A shorter book or booklet is needed for distribution to students in high schools, colleges and universities (one such book is mentioned above). More conferences are needed on the communist genocide.
The trend today favors the line of Germany and the East Europeans in efforts to disclose much of what happened in the dark age of Soviet occupation. Also Denmark is a good example. The Danish non-socialist government has provided tax-payer’s money to establish a Center for Cold War Research (Center for Koldkrigsstudier) at Odense University on the Island of Funen. It has already sparked controversy as time is devoted to trace the histories of Danes who worked for communist intelligence agencies in existing archives. Such a brave move would be impossible in Sweden where the social democratic government for ten years after the fall of the Soviet Union actively worked to protect Swedish agents who worked for the Soviet and other communist tyrannies.
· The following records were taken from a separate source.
(** * g-pref: the privacy / preference-regret curve

    A shallow embedding of [proof_for_dpo_to_kpi_privacy.py]: the function
    [simulate_preference_regret], the module-level script that calls it with
    its defaults, and the pyplot calls that label the chart.

    Numbers.  The program computes with binary64 floats.  A finite float
    is modelled by the real number it denotes.  The model follows the
    binary64 range: a real result at or beyond the overflow threshold
    becomes an infinity, one at or below half the least subnormal becomes
    zero, and a division by zero yields an infinity or NaN as IEEE 754
    prescribes.  A result inside the range is kept as the exact real:
    rounding to 53 bits is not modelled, so the theorems about values are
    stated with a tolerance, or as inequalities that rounding preserves.
    The model has one zero, [Finite 0], standing for [+0.0].

    Two run-time types carry such a number: Python's [float] and NumPy's
    [float64].  They differ in what a zero divisor does: [float / float]
    raises [ZeroDivisionError], while an operation with a [float64] operand
    follows IEEE 754 (infinity or NaN, with a warning that is not an
    exception). *)

From Stdlib Require Import ZArith.
From Stdlib Require Import Reals.Reals Reals.RIneq.
From Stdlib Require Import Lra Lia.
From Stdlib Require Import String.
From Stdlib Require Import List Bool.
Import ListNotations.

Open Scope string_scope.
Open Scope list_scope.
Open Scope R_scope.

(** ** Scalars *)

Module Scalar.

Inductive pytype : Type :=
| PyFloat      (* builtins.float *)
| NpFloat64.   (* numpy.float64  *)

Inductive f64 : Type :=
| Finite (x : R)
| Infinity (negative : bool)
| NaN.

Record value : Type := Value { ty : pytype; num : f64 }.

Definition py (x : R) : value := Value PyFloat (Finite x).
Definition np (x : R) : value := Value NpFloat64 (Finite x).

Inductive exn : Type :=
| ZeroDivisionError.

(** Outcome of evaluating an expression: a value or a raised exception. *)
Inductive result (A : Type) : Type :=
| Ok (a : A)
| Err (e : exn).
Arguments Ok {A} a.
Arguments Err {A} e.

Definition is_negative (x : R) : bool :=
  if Rlt_dec x 0 then true else false.

Definition is_zero (a : f64) : bool :=
  match a with
  | Finite x => if Req_dec_T x 0 then true else false
  | _ => false
  end.

(** The binary64 range.  Rounding to nearest gives an infinity from
    [2^1024 - 2^970] on, the midpoint above the largest finite float, and
    zero up to [2^-1075], half the least subnormal. *)
Definition overflow_threshold : R := powerRZ 2 1024 - powerRZ 2 970.
Definition underflow_threshold : R := powerRZ 2 (-1075).

Definition to_range (r : R) : f64 :=
  if Rle_dec overflow_threshold (Rabs r) then Infinity (is_negative r)
  else if Rle_dec (Rabs r) underflow_threshold then Finite 0
  else Finite r.

(** IEEE 754 negation, product and quotient. *)
Definition f64_neg (a : f64) : f64 :=
  match a with
  | Finite x => Finite (- x)
  | Infinity s => Infinity (negb s)
  | NaN => NaN
  end.

Definition f64_mul (a b : f64) : f64 :=
  match a, b with
  | NaN, _ | _, NaN => NaN
  | Finite x, Finite y => to_range (x * y)
  | Finite x, Infinity s =>
      if Req_dec_T x 0 then NaN else Infinity (xorb (is_negative x) s)
  | Infinity s, Finite y =>
      if Req_dec_T y 0 then NaN else Infinity (xorb s (is_negative y))
  | Infinity s, Infinity t => Infinity (xorb s t)
  end.

Definition f64_div (a b : f64) : f64 :=
  match a, b with
  | NaN, _ | _, NaN => NaN
  | Finite x, Finite y =>
      if Req_dec_T y 0
      then (if Req_dec_T x 0 then NaN else Infinity (is_negative x))
      else to_range (x / y)
  | Finite _, Infinity _ => Finite 0
  | Infinity s, Finite y => Infinity (xorb s (is_negative y))
  | Infinity _, Infinity _ => NaN
  end.

(** [exp] on floats: [exp(-inf) = 0], [exp(+inf) = +inf], and a finite
    argument whose exponential leaves the range underflows to zero or
    overflows to infinity. *)
Definition f64_exp (a : f64) : f64 :=
  match a with
  | Finite x => to_range (exp x)
  | Infinity false => Infinity false
  | Infinity true => Finite 0
  | NaN => NaN
  end.

(** [a < b] on floats: false as soon as an operand is NaN. *)
Definition f64_lt (a b : f64) : Prop :=
  match a, b with
  | Finite x, Finite y => x < y
  | Finite _, Infinity s => s = false
  | Infinity s, Finite _ => s = true
  | Infinity s, Infinity t => s = true /\ t = false
  | NaN, _ | _, NaN => False
  end.

(** The type of the result of a binary operation: NumPy's as soon as one
    operand is a [float64]. *)
Definition join (s t : pytype) : pytype :=
  match s, t with
  | PyFloat, PyFloat => PyFloat
  | _, _ => NpFloat64
  end.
Vital archives in Poland (Instityt Pamieci Narodovej), Romania (Consiliul National Pentru Studiera Archivelor Securitati), Hungary (Allabiztonsági Szolgálatok), Czech Republic (Uad Dokumentace a Vysetováni) and Slovakia (Ustav pamati narodaj and Oddeleine pre Dokumentatiu Zlocinov Komunizmu) can provide much needed revelations. In western Europe a fine work has been carried out by BStU in Berlin. No country in pot-communist Europe has done so much in coming to grips with the communist past. Time is working for revealing the genocide in the Soviet Union and crimes of communist tyrannies in the new EU countries.